Content starts

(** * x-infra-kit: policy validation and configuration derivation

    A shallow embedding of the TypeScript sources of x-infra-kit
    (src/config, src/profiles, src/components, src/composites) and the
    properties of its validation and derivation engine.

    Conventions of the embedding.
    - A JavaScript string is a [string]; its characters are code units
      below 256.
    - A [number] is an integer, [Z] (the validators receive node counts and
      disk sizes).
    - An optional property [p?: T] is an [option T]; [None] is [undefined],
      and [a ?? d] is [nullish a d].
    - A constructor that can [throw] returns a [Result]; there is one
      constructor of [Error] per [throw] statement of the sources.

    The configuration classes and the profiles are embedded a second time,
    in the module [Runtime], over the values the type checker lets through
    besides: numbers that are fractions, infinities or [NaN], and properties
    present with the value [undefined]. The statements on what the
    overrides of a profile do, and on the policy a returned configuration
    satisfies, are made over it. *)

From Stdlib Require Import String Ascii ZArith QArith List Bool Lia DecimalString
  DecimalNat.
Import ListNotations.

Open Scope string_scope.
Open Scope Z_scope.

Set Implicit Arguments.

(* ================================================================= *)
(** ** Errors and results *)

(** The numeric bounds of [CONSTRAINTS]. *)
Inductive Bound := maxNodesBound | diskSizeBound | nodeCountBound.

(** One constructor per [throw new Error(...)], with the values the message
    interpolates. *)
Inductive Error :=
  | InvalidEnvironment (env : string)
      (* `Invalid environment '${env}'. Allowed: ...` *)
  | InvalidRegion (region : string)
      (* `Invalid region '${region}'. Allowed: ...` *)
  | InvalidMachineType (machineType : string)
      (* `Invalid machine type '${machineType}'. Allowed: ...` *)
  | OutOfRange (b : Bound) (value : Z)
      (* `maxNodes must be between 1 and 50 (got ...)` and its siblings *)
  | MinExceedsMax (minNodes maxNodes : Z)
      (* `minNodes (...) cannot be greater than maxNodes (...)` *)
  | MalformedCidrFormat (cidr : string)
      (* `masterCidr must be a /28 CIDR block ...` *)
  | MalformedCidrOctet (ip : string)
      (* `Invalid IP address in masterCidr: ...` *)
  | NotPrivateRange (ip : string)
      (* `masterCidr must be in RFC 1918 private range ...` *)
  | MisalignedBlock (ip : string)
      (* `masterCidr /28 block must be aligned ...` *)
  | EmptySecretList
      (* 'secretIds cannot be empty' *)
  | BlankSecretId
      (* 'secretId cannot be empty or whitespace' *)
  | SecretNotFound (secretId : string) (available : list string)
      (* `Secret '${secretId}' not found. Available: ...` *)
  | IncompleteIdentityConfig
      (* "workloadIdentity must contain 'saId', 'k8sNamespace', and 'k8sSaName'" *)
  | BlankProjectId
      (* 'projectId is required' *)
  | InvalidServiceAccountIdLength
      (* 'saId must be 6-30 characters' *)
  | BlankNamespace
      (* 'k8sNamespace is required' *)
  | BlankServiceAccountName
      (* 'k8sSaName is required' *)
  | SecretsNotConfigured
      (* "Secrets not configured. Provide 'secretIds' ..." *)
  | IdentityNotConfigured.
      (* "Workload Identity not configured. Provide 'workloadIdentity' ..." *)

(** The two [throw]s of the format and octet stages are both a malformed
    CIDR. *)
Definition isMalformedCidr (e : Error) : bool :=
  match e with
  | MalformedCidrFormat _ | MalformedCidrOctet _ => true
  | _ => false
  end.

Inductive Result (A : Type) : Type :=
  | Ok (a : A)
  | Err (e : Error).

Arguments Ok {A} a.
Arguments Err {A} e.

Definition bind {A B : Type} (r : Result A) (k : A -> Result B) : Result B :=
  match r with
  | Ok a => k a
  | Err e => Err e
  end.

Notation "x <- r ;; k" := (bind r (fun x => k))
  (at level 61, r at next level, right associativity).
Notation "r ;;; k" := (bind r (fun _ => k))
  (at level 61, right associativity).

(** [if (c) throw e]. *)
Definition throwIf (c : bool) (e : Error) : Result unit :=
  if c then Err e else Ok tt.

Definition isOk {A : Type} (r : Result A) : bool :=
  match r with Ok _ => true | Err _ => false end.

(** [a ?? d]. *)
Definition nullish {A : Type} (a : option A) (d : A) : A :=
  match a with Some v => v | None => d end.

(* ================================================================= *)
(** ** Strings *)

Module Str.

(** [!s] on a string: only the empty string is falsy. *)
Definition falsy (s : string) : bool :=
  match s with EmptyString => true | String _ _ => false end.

Content ends
Content starts

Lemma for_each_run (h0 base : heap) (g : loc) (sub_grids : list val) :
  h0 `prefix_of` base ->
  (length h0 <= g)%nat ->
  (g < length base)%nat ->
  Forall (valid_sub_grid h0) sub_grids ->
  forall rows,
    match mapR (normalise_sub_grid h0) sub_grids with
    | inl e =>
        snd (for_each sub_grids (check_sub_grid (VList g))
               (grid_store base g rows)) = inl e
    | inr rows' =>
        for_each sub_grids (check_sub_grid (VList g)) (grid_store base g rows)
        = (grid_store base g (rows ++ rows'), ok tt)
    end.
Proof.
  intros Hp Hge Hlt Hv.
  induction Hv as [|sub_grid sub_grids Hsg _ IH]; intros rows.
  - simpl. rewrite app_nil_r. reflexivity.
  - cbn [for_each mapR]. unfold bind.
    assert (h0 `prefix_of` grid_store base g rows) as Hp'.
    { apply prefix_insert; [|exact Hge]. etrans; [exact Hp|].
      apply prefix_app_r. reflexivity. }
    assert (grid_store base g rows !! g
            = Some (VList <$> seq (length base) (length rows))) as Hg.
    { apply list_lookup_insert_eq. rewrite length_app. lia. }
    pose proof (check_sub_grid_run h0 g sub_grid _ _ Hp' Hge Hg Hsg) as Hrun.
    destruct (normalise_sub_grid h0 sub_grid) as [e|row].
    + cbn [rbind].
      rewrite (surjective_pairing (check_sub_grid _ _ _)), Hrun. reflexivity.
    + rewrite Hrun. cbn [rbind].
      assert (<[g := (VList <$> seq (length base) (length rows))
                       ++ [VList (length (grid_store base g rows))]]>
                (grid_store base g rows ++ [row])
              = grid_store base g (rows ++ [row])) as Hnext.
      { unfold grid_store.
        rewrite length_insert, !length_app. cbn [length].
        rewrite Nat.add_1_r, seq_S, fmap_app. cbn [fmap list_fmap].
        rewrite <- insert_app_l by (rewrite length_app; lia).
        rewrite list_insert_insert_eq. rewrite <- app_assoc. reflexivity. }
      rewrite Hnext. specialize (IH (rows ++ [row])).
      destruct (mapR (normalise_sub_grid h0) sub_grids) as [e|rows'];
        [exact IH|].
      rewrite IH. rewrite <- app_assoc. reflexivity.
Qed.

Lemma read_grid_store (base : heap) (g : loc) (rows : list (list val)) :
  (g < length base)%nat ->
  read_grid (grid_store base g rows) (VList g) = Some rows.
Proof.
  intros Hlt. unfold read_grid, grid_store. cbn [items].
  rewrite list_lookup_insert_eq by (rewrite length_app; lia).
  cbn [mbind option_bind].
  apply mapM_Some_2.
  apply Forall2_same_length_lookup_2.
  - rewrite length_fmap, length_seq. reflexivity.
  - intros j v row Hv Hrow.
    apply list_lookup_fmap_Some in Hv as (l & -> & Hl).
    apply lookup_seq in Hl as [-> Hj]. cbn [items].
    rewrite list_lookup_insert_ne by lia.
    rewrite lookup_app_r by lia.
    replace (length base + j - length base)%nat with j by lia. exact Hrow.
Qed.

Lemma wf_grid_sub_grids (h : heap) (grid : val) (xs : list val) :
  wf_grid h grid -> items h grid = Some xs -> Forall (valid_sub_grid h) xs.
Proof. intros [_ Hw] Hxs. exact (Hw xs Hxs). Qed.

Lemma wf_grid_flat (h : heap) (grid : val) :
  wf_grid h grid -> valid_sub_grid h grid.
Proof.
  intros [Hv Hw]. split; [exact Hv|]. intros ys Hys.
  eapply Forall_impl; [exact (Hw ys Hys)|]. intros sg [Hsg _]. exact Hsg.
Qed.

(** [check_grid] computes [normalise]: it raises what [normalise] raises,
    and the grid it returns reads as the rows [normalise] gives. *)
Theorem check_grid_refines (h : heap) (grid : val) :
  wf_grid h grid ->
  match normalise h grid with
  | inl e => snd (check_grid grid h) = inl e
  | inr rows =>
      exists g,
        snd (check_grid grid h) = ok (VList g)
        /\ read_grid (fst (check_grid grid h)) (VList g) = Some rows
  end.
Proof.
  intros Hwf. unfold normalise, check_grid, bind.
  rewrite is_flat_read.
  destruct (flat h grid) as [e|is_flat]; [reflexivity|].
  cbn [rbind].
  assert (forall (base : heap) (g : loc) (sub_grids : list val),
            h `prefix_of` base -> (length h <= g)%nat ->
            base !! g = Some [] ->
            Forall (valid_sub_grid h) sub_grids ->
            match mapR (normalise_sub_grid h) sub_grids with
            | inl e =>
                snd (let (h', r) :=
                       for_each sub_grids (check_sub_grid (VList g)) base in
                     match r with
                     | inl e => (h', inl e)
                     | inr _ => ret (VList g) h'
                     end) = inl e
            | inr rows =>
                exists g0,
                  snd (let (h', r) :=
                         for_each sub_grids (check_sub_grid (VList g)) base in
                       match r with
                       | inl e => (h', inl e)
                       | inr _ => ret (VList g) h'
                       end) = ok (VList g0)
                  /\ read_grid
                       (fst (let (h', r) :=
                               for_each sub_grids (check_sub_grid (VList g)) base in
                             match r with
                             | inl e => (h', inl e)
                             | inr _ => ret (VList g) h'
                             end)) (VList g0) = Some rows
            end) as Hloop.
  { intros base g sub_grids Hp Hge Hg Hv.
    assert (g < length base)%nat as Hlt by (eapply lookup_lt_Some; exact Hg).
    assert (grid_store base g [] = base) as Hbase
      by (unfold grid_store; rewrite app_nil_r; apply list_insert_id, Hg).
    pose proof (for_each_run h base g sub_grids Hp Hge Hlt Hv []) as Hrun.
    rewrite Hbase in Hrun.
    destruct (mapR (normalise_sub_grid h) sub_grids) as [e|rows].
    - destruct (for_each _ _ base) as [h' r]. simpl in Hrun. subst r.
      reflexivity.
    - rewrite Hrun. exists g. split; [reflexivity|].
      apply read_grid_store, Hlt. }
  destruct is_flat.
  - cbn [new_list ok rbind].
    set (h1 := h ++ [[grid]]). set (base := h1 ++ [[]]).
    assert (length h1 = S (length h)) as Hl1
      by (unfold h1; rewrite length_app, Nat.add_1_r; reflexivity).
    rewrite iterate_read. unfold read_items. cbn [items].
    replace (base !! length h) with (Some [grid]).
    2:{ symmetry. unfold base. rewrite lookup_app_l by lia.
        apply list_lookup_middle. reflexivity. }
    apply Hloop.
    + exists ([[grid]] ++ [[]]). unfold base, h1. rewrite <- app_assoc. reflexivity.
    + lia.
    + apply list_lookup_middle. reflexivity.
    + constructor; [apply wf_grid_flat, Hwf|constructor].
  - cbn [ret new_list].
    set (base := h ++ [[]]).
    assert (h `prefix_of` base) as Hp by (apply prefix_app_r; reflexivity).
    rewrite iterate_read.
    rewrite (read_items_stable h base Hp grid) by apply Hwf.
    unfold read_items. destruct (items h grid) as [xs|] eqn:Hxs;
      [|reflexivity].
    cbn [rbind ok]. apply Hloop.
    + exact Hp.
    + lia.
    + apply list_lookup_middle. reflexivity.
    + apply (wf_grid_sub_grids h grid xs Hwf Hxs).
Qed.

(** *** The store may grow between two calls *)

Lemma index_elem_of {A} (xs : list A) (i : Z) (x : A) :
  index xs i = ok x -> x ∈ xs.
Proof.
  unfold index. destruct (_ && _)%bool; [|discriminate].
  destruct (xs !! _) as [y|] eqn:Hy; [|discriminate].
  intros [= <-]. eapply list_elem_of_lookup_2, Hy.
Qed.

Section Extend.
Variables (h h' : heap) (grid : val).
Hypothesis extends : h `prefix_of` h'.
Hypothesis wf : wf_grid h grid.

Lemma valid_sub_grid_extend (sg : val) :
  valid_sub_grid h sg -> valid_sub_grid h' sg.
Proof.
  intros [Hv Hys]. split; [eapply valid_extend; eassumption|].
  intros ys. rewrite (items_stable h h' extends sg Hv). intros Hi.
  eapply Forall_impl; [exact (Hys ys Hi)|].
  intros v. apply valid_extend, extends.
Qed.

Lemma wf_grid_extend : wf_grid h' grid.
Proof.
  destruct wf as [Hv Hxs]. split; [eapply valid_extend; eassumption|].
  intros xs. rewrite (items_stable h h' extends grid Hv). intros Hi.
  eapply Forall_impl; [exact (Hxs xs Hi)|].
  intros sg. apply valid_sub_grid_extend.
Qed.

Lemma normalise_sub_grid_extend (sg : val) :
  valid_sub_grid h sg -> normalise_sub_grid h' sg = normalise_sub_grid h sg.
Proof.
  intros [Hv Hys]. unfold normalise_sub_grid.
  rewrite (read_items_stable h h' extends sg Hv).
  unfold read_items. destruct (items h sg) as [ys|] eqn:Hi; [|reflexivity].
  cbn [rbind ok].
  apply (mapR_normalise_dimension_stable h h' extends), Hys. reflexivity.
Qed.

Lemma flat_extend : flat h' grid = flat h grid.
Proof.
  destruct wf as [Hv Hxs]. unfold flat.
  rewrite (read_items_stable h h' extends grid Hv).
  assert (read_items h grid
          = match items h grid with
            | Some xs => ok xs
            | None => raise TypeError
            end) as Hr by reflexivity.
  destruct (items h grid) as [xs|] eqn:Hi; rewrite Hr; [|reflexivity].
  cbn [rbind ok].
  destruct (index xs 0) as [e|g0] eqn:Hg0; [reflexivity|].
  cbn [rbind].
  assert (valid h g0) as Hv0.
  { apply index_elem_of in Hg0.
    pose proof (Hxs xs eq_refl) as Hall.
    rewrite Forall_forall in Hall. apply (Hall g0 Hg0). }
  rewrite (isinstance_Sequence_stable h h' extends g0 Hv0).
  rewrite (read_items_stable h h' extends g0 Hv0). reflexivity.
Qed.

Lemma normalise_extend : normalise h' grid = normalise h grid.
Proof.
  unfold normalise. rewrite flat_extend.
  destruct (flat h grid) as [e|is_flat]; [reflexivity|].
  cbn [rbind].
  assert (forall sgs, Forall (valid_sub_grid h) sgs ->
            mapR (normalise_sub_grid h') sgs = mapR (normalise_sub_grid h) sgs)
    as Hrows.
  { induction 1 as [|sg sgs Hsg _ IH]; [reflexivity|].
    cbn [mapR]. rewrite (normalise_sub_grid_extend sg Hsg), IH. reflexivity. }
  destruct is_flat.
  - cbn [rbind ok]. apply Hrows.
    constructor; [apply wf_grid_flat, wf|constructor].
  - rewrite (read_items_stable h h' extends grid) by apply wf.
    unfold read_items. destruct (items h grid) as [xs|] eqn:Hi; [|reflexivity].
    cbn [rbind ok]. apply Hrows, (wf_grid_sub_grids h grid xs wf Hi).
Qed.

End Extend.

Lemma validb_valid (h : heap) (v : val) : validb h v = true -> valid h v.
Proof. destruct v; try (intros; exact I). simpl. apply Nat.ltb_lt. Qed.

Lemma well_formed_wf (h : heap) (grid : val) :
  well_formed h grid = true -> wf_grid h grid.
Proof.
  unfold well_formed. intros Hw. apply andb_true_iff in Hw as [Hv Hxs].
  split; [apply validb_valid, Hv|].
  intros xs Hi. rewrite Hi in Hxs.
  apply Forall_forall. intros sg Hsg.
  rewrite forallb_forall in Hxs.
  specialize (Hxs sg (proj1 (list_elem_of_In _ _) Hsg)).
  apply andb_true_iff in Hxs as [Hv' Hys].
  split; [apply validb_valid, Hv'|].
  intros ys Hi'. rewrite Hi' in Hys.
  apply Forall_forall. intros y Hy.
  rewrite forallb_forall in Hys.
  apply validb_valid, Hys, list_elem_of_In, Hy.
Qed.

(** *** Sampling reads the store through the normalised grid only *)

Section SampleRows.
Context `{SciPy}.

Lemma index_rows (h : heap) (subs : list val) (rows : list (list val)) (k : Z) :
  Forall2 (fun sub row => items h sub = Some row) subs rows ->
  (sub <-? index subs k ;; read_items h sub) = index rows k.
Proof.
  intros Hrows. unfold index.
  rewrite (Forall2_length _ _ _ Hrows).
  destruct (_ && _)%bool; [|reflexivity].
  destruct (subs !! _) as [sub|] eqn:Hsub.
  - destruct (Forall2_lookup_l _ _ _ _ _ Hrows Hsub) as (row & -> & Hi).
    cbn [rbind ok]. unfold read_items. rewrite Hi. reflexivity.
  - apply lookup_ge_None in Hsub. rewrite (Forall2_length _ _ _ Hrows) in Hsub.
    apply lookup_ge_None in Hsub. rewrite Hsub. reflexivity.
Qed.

Content ends
Content starts

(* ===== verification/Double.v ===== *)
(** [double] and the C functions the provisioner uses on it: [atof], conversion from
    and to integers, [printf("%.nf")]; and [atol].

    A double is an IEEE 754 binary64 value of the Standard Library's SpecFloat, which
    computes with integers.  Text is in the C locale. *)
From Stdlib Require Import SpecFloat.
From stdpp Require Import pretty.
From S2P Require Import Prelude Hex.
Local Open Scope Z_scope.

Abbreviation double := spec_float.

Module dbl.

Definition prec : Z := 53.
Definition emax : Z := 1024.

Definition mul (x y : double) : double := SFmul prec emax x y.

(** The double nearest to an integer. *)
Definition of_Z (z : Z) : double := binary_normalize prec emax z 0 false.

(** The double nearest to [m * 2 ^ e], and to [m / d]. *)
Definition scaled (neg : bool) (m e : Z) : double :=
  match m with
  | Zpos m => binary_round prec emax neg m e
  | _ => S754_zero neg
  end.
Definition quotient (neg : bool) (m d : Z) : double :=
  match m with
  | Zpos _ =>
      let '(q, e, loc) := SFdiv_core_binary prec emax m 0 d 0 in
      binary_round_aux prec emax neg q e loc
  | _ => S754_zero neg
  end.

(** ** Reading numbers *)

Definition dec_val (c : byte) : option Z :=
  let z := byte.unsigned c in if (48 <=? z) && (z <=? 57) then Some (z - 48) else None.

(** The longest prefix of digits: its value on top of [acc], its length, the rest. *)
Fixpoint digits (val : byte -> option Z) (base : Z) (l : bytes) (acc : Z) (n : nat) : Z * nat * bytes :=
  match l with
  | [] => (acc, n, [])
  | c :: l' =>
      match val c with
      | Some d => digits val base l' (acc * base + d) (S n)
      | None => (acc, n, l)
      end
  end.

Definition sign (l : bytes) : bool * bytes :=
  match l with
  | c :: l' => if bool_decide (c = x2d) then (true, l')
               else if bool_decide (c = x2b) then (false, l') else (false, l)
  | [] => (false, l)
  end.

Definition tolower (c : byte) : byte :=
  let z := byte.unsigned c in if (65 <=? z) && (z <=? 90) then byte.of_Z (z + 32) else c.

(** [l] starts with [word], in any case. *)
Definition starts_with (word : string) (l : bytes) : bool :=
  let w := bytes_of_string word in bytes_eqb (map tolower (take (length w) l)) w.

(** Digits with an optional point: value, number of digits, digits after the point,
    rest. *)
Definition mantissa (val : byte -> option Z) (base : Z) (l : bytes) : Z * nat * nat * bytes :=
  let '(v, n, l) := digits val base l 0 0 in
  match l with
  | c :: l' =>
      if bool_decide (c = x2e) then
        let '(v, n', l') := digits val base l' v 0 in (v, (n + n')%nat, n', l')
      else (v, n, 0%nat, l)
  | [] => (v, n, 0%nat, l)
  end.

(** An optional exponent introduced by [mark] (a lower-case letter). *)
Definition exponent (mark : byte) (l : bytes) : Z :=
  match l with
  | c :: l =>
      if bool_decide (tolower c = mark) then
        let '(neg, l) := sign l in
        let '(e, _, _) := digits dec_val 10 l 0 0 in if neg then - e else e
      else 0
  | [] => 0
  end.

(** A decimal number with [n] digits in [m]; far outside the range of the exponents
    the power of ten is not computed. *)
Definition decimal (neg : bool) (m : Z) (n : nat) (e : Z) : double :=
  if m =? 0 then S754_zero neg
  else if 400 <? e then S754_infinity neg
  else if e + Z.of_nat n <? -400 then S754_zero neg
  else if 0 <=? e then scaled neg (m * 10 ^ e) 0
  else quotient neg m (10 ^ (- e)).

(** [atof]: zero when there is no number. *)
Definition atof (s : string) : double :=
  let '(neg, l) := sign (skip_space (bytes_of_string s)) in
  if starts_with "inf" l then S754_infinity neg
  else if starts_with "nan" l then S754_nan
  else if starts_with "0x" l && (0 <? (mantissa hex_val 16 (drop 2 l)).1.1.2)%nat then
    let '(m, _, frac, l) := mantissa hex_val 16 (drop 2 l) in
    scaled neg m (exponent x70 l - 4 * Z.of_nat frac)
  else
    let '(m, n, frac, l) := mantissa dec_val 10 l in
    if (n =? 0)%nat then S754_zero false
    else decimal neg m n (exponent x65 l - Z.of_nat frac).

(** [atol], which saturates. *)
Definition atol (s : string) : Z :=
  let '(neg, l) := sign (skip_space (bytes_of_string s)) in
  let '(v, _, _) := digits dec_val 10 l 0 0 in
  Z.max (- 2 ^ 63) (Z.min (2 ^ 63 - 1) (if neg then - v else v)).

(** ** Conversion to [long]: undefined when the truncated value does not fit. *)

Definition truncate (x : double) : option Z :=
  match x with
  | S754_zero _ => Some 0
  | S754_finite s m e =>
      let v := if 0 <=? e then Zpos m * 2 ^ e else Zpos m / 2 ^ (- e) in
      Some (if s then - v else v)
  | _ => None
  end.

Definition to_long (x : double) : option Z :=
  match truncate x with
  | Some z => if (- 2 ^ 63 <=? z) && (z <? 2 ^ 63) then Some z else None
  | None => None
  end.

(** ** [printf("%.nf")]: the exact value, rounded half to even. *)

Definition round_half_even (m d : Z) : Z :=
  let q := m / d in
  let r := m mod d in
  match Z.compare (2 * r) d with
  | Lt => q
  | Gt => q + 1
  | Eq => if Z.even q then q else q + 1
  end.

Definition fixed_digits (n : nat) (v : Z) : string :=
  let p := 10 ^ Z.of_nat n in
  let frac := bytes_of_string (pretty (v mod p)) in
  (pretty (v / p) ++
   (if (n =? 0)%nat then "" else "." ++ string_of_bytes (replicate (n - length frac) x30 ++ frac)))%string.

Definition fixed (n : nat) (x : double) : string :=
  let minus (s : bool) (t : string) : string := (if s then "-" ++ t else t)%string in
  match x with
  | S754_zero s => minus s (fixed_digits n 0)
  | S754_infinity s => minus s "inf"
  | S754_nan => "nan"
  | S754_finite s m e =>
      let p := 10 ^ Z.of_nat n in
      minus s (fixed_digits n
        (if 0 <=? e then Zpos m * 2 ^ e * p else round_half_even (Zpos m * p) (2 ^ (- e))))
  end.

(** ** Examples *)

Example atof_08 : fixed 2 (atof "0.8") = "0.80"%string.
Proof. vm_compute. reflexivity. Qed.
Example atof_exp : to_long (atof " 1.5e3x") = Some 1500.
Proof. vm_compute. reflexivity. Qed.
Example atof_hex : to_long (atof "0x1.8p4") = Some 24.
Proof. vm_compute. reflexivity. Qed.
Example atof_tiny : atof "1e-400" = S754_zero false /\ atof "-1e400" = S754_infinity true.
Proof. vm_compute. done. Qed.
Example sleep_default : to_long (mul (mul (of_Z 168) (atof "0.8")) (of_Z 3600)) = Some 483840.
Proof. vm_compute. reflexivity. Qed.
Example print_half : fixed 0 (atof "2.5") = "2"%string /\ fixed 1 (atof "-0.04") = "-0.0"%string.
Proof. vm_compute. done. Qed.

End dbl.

Content ends

→ WORK TO BE COMPLETED: Among the records above, find each line holding the string "undefined" and pull it out.

→ EXERCISE SOLUTION:
    - An optional property [p?: T] is an [option T]; [None] is [undefined],
    present with the value [undefined]. The statements on what the
(** ** Conversion to [long]: undefined when the truncated value does not fit. *)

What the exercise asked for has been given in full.